Data-to-text Natural Language Generation and Evaluation

HIT-MSRA Summer School, Harbin Institute of Technology, Harbin, China, July 2012

Course description

Natural Language Generation (NLG) is concerned with systems that produce text from non-linguistic input (for example, from numerical data, logical forms, structured database entries, etc). Over the past couple of decades, there have been several successful applications of NLG technology, both commercially and academically.
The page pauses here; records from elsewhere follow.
(** X20. Looking a beatmap id up in the index of a decoded catalog, as the
    console does: an id that no decoded record carries is not in the index,
    and an id that some record carries leads to a record with that id. *)
Theorem load_db_lookup (file : bytes) (catalog : Songs) (k : Z) :
  load_db file = Ok catalog ->
  (bid_mapping catalog !! k = None <->
   forall d, d ∈ reachable catalog -> beatmap_id d <> k) /\
  (forall d, d ∈ reachable catalog -> beatmap_id d = k ->
     exists d', bid_mapping catalog !! k = Some d' /\ beatmap_id d' = k /\
                d' ∈ reachable catalog).
Proof.
  intros H. destruct (load_db_assemble file catalog H)
    as (version & beatmaps & rest & _ & ->).
  clear H.
  assert (Hnone : bid_mapping (assemble beatmaps) !! k = None <->
                  forall d, d ∈ beatmaps -> beatmap_id d <> k).
  { induction beatmaps as [|x l IH] using rev_ind.
    - rewrite bid_mapping_assemble_nil, lookup_empty.
      split; [intros _ d Hd; inversion Hd|reflexivity].
    - rewrite bid_mapping_assemble_snoc.
      destruct (decide (beatmap_id x = k)) as [E|N].
      + rewrite <- E, lookup_insert_eq. split; [discriminate|].
        intros Hall. exfalso. apply (Hall x); [|reflexivity].
        apply elem_of_app. right. left.
      + rewrite lookup_insert_ne by exact N. rewrite IH. split.
        * intros Hall d Hd. apply elem_of_app in Hd.
          destruct Hd as [Hd|Hd]; [apply Hall; exact Hd|].
          apply list_elem_of_singleton in Hd. subst d. exact N.
        * intros Hall d Hd. apply Hall. apply elem_of_app. left. exact Hd. }
  split.
  - rewrite Hnone. split; intros Hall d Hd; apply Hall.
    + rewrite reachable_assemble in Hd. exact Hd.
    + rewrite reachable_assemble. exact Hd.
  - intros d Hd Hk.
    destruct (bid_mapping (assemble beatmaps) !! k) as [d'|] eqn:E.
    + exists d'. split; [reflexivity|].
      apply bid_mapping_last in E. destruct E as (l1 & l2 & -> & Hid & _).
      split; [exact Hid|]. rewrite reachable_assemble.
      apply elem_of_app. right. left.
    + exfalso. apply (proj1 Hnone eq_refl d); [|exact Hk].
      rewrite reachable_assemble in Hd. exact Hd.
Qed.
This set of lectures will introduce the field of NLG in some detail. After an introductory overview, the lectures will focus on the following current research issues:

  1. The design of systems that summarise raw, unstructured data from different sources. As a running example, recent work done on the BabyTalk project will be used. BabyTalk was concerned with the development of a family of systems to summarise large amounts of raw medical data collected about patients in a Neonatal Intensive Care unit, for different audiences (doctors, nurses, family members). Through this example, the lectures will illustrate some of the challenges in the following areas of NLG: (a) Document Planning and content selection from large, heterogeneous datasets; (b) Dealing with large numbers of events with diverse temporal, causal and rhetorical relations, and especially, the challenges raised by this for the generation of coherent narrative text.
  2. The second broad topic that will be covered is that of evaluation in NLG. The themes in this part of the course will be the following: (a) Methodological issues in large-scale system evaluations with users; (b) Types of evaluation methods for assessing the quality of specific sub-tasks of NLG. In this context, the particular focus will be on Referring Expression Generation, and the lectures will consider some recent work on comparative evaluation of REG algorithms, as well as attempts to evaluate these algorithms from the point of view of psycholinguistic evidence.

Lectures and slides

The lectures have been divided into four broad topics, though we may not have time to cover all material

  1. Lecture 1: Introduction to NLG and data-to-text systems. [pptx] [pdf]
  2. Lecture 2: Planning documents from large data sets [pptx] [pdf]
  3. Lecture 3: Handling time and temporal coherence in the generation of narratives. [pptx] [pdf]
  4. Lecture 4: NLG Evaluation: Problems and methods. [pptx] [pdf]

Practical

The project related to this course will focus on a small-scale task to generate text from real-world data. Some parts (but not all) require programming. For the task, you'll need the following:

Bibliography

Here are some readings which give background to the material covered in the course. Most of these are available online (if no link is provided, try Google!)

General background on NLG

E. Reiter and R. Dale (2000). Building Natural Language Generation Systems. Cambridge: CUP

E. Reiter and R. Dale (1997). Building Applied Natural-Language Generation Systems. Journal of Natural-Language Engineering, 3:57-87. [pdf]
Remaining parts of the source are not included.